What you should do:
Pick each line that has "spread" out of the records.

Saved data entries
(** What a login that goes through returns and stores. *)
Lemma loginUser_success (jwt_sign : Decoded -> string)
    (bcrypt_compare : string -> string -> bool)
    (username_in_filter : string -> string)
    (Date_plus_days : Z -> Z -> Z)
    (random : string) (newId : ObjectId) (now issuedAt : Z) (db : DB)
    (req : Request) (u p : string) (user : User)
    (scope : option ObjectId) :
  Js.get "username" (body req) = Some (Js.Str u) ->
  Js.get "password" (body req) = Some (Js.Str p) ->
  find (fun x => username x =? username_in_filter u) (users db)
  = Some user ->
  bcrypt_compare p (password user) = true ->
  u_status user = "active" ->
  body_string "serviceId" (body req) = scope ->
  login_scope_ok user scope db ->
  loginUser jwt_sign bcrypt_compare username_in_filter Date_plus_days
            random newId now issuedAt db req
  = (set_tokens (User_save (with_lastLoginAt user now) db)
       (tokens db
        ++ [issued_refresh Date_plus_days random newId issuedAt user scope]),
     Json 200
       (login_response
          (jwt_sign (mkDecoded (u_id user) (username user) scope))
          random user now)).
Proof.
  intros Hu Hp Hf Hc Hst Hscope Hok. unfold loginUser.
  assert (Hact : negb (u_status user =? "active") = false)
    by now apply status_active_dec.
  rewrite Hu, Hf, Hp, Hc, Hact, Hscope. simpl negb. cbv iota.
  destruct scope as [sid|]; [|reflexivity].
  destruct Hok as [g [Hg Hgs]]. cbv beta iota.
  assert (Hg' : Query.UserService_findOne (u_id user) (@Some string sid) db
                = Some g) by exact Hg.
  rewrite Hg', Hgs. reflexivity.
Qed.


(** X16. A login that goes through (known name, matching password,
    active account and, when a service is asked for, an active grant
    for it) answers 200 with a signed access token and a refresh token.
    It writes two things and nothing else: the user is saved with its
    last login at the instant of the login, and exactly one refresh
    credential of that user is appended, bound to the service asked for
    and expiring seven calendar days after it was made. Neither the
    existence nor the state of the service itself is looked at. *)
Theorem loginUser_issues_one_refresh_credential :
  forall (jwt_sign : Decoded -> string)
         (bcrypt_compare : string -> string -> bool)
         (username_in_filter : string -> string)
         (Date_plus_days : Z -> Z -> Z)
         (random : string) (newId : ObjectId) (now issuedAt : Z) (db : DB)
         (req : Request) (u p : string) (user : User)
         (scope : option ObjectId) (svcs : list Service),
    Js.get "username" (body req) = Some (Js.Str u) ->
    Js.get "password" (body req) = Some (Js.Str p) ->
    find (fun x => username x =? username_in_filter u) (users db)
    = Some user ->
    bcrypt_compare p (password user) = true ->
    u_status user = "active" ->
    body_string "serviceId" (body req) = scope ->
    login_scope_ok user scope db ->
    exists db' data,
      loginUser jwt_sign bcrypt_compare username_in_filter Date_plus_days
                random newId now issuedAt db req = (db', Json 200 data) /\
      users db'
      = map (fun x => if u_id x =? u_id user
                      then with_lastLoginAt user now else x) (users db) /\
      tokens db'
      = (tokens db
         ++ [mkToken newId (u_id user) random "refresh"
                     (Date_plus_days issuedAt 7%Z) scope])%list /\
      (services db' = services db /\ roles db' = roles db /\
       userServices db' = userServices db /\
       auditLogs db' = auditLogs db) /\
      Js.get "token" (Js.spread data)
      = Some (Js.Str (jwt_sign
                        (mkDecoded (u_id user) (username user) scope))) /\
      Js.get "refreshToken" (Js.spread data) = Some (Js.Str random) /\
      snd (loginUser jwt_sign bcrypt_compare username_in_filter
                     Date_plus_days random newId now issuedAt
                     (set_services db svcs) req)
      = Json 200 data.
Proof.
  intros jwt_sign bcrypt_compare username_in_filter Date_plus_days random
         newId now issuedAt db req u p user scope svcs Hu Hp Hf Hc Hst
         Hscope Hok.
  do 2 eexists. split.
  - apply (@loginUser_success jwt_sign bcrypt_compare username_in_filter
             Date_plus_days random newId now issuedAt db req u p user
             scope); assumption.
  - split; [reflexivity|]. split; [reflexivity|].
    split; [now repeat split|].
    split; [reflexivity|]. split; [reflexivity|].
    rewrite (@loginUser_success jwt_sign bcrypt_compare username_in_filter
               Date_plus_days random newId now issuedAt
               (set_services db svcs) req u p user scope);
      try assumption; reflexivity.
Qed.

Task output:
      Js.get "token" (Js.spread data)
      Js.get "refreshToken" (Js.spread data) = Some (Js.Str random) /\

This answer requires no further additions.